Your assignment
What lines of the listing below contain the word "values"? Copy each of them out.

Source material
(** * A shallow embedding of enviroplus_exporter.py

    Sensor values, gauge values and the AQI are Python floats; they are
    modelled as rationals [Q].  The claims below only compare, add, subtract
    and divide these values, so the rational model records the intended
    arithmetic of the source.  Hardware reads are inputs of the routines
    (a value or the exception the driver raises), and the effects of the
    program (gauge updates, histogram observations, log lines, the
    [i2cdetect] subprocess, sleeps, display and network calls) are recorded
    in a trace threaded through a small state-and-exception monad. *)

From Stdlib Require Import QArith Qminmax Qround Lqa Lia List Ascii String ZArith Bool.
Import ListNotations.
Open Scope string_scope.

(** ** Python exceptions that the routines raise or catch *)
Inductive exn : Type :=
| IOError                      (* OSError from the i2c bus or a file *)
| ReadTimeoutError             (* pms5003.ReadTimeoutError *)
| KeyError (key : string)      (* missing key in a dict subscript *)
| TypeError                    (* int() of a non-number *)
| ValueError                   (* raised by str_to_bool *)
| IndexError                   (* list index out of range *)
| TransportError.              (* any exception of requests / influxdb_client *)

(** [except IOError] catches only [IOError]; [except Exception] catches all. *)
Definition is_IOError (e : exn) : bool :=
  match e with IOError => true | _ => false end.

(** A hardware read: the value it returns, or the exception it raises. *)
Inductive reading (A : Type) : Type :=
| ROk (a : A)
| RErr (e : exn).
Arguments ROk {A} a.
Arguments RErr {A} e.

(** ** The prometheus metrics of the module *)
Inductive gauge : Type :=
| TEMPERATURE | PRESSURE | HUMIDITY | OXIDISING | REDUCING | NH3
| LUX | PROXIMITY | PM1 | PM25 | PM10 | AQI.

Inductive hist : Type :=
| OXIDISING_HIST | REDUCING_HIST | NH3_HIST | PM1_HIST | PM25_HIST | PM10_HIST.

Definition gauge_eqb (g1 g2 : gauge) : bool :=
  match g1, g2 with
  | TEMPERATURE, TEMPERATURE | PRESSURE, PRESSURE | HUMIDITY, HUMIDITY
  | OXIDISING, OXIDISING | REDUCING, REDUCING | NH3, NH3 | LUX, LUX
  | PROXIMITY, PROXIMITY | PM1, PM1 | PM25, PM25 | PM10, PM10 | AQI, AQI => true
  | _, _ => false
  end.

Definition hist_eqb (h1 h2 : hist) : bool :=
  match h1, h2 with
  | OXIDISING_HIST, OXIDISING_HIST | REDUCING_HIST, REDUCING_HIST
  | NH3_HIST, NH3_HIST | PM1_HIST, PM1_HIST | PM25_HIST, PM25_HIST
  | PM10_HIST, PM10_HIST => true
  | _, _ => false
  end.

(** An RGB colour tuple. *)
Definition color := (Z * Z * Z)%type.

(** Text handed to [display_text]: a literal, or ["{}".format(n)] of an int. *)
Inductive text : Type :=
| TStr (s : string)
| TInt (n : Z).

(** The observable effects of the program. *)
Inductive event : Type :=
| LogInfo (msg : string)
| LogWarning (msg : string)
| LogError (msg : string)
| Subprocess (args : list string)
| Sleep (secs : Z)
| GaugeSet (g : gauge) (v : Q)
| HistObserve (h : hist) (v : Q)
| DrawRectangle                     (* draw.rectangle(..., (0, 0, 0)) *)
| DispDisplay                       (* disp.display(img) *)
| DrawText (msg : text) (fill : option color)
| InfluxWrite (npoints : nat)
| HttpPost (pin : string).

(** ** The world: the metric registry and the trace of effects *)
Record world : Type := mkWorld {
  gauges : gauge -> Q;               (* current value of each Gauge *)
  hists : hist -> list Q;            (* observations of each Histogram, newest first *)
  trace : list event                 (* effects, newest first *)
}.

(** A freshly created registry: every Gauge is 0.0, no observation. *)
Definition init_world : world :=
  mkWorld (fun _ => 0) (fun _ => []) [].

(** ** The monad: state passing with Python exceptions *)
Inductive outcome (A : Type) : Type :=
| Ret (a : A)
| Exc (e : exn).
Arguments Ret {A} a.
Arguments Exc {A} e.

Definition Py (A : Type) : Type := world -> world * outcome A.

Definition ret {A} (a : A) : Py A := fun w => (w, Ret a).
Definition raise {A} (e : exn) : Py A := fun w => (w, Exc e).
Definition bind {A B} (m : Py A) (k : A -> Py B) : Py B :=
  fun w => match m w with
           | (w', Ret a) => k a w'
           | (w', Exc e) => (w', Exc e)
           end.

Final answer
    Sensor values, gauge values and the AQI are Python floats; they are
    and divide these values, so the rational model records the intended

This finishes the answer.